WHAT NEEDS TO BE DONE | Once the line containing "(** The matcher" has been printed, stop; print every line before it exactly, starting at the top of the material below.
──────
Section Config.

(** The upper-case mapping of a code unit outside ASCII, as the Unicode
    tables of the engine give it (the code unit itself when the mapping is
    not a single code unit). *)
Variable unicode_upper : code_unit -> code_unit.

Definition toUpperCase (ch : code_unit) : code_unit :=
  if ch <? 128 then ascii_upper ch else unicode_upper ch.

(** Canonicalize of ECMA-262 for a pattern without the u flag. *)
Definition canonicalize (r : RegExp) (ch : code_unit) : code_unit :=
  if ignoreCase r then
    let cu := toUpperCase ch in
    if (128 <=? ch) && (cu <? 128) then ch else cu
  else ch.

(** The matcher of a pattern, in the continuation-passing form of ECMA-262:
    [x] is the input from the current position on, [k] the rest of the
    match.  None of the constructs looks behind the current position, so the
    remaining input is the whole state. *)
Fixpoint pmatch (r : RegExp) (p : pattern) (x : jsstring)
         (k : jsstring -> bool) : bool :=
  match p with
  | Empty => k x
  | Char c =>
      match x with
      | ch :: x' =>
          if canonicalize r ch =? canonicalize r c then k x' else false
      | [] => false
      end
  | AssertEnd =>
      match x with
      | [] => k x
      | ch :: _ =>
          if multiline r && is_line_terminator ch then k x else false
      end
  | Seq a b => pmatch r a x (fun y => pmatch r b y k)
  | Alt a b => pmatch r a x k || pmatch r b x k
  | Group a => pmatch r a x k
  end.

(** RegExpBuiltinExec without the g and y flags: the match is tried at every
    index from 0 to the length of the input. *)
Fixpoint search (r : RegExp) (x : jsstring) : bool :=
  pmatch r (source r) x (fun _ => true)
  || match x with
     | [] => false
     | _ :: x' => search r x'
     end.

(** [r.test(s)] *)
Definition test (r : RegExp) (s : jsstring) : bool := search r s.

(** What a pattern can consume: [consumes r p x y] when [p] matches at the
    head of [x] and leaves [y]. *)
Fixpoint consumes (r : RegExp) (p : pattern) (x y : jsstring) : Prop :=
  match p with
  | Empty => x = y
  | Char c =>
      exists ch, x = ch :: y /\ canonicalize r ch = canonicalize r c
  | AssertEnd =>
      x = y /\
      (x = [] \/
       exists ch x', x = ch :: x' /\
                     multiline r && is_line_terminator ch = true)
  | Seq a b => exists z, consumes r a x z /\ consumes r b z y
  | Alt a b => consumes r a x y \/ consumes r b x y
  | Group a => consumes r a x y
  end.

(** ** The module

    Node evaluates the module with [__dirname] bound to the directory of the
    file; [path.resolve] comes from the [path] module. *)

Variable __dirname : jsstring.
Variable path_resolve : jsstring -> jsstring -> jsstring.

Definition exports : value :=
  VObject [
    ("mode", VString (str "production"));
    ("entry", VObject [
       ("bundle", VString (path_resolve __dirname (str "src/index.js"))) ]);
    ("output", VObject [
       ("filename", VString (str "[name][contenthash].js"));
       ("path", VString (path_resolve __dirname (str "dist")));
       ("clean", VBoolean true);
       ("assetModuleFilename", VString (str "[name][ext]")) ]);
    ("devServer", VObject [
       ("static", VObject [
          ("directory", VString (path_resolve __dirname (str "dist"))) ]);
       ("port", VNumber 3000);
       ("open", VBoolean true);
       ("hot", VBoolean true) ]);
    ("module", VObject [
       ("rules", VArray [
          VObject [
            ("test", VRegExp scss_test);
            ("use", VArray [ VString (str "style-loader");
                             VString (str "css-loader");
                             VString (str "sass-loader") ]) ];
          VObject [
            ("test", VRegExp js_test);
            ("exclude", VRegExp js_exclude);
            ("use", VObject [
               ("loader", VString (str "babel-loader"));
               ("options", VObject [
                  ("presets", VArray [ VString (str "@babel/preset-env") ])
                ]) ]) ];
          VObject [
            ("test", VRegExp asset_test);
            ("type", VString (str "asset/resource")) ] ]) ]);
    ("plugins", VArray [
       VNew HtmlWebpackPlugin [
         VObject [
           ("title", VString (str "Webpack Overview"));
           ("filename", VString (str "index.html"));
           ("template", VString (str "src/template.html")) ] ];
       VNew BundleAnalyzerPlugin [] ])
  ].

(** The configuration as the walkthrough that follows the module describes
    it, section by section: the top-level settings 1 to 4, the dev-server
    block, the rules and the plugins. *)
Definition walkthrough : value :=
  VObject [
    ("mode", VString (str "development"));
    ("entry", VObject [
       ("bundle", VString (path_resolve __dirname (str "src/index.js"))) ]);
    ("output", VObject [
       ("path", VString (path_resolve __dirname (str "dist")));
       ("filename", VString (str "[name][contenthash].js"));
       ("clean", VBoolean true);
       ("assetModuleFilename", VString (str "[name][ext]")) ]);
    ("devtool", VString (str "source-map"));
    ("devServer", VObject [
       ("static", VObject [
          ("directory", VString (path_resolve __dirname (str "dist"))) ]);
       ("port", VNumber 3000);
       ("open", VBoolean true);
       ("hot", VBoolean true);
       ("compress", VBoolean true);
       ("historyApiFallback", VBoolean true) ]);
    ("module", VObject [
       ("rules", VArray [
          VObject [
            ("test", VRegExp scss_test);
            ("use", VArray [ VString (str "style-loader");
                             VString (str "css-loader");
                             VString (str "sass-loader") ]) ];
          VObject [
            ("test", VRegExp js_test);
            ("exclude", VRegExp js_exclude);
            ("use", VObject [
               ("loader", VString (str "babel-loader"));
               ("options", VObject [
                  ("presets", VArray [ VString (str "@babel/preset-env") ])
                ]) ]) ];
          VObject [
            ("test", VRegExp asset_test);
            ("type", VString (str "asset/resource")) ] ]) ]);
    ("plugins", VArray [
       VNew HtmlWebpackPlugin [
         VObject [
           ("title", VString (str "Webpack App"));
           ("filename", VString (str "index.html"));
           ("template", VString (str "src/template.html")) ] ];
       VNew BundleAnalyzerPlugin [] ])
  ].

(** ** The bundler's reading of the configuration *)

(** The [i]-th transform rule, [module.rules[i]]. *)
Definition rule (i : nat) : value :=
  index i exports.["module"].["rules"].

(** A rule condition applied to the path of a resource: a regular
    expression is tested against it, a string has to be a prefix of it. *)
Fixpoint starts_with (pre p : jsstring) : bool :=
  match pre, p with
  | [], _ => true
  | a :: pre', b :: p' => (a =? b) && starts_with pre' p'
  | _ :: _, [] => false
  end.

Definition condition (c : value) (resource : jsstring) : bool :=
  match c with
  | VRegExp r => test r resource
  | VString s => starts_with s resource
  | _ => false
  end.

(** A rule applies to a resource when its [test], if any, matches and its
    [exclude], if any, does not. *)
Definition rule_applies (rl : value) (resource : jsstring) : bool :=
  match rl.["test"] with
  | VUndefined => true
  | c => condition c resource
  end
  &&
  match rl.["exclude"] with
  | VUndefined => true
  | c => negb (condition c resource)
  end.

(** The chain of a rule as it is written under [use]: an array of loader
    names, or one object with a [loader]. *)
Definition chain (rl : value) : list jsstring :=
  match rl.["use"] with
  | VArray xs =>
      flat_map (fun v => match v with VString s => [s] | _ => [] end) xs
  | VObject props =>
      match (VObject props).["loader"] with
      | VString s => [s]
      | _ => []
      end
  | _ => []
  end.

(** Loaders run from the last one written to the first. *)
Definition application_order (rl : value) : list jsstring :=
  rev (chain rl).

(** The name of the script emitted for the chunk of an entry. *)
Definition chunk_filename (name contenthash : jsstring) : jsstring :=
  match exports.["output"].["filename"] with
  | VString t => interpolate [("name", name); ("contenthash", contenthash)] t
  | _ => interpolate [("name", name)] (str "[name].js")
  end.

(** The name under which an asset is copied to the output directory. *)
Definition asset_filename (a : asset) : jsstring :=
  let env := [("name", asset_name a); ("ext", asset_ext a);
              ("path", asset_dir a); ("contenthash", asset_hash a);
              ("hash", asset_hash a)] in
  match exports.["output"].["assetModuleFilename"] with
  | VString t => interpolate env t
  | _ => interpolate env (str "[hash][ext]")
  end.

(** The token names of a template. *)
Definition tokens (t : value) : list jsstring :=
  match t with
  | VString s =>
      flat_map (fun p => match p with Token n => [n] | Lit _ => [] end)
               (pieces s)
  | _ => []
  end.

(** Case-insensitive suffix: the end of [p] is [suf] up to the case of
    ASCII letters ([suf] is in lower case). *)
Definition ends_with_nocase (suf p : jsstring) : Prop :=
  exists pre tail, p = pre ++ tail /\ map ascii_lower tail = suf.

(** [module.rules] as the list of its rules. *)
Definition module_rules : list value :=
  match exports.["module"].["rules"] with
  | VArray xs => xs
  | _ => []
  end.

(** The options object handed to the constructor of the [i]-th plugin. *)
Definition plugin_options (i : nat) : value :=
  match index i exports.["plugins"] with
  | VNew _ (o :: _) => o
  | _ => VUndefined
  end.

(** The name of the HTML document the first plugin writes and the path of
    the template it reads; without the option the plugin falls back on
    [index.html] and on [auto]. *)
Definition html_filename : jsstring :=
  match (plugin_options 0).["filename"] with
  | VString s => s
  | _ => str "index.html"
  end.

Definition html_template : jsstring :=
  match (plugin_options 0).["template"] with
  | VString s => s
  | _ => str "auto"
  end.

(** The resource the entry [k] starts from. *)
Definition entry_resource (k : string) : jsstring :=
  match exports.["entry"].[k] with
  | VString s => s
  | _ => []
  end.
──────
RESPONSE TO THIS TASK |
Section Config.

(** The upper-case mapping of a code unit outside ASCII, as the Unicode
    tables of the engine give it (the code unit itself when the mapping is
    not a single code unit). *)
Variable unicode_upper : code_unit -> code_unit.

Definition toUpperCase (ch : code_unit) : code_unit :=
  if ch <? 128 then ascii_upper ch else unicode_upper ch.

(** Canonicalize of ECMA-262 for a pattern without the u flag. *)
Definition canonicalize (r : RegExp) (ch : code_unit) : code_unit :=
  if ignoreCase r then
    let cu := toUpperCase ch in
    if (128 <=? ch) && (cu <? 128) then ch else cu
  else ch.

(** The matcher of a pattern, in the continuation-passing form of ECMA-262:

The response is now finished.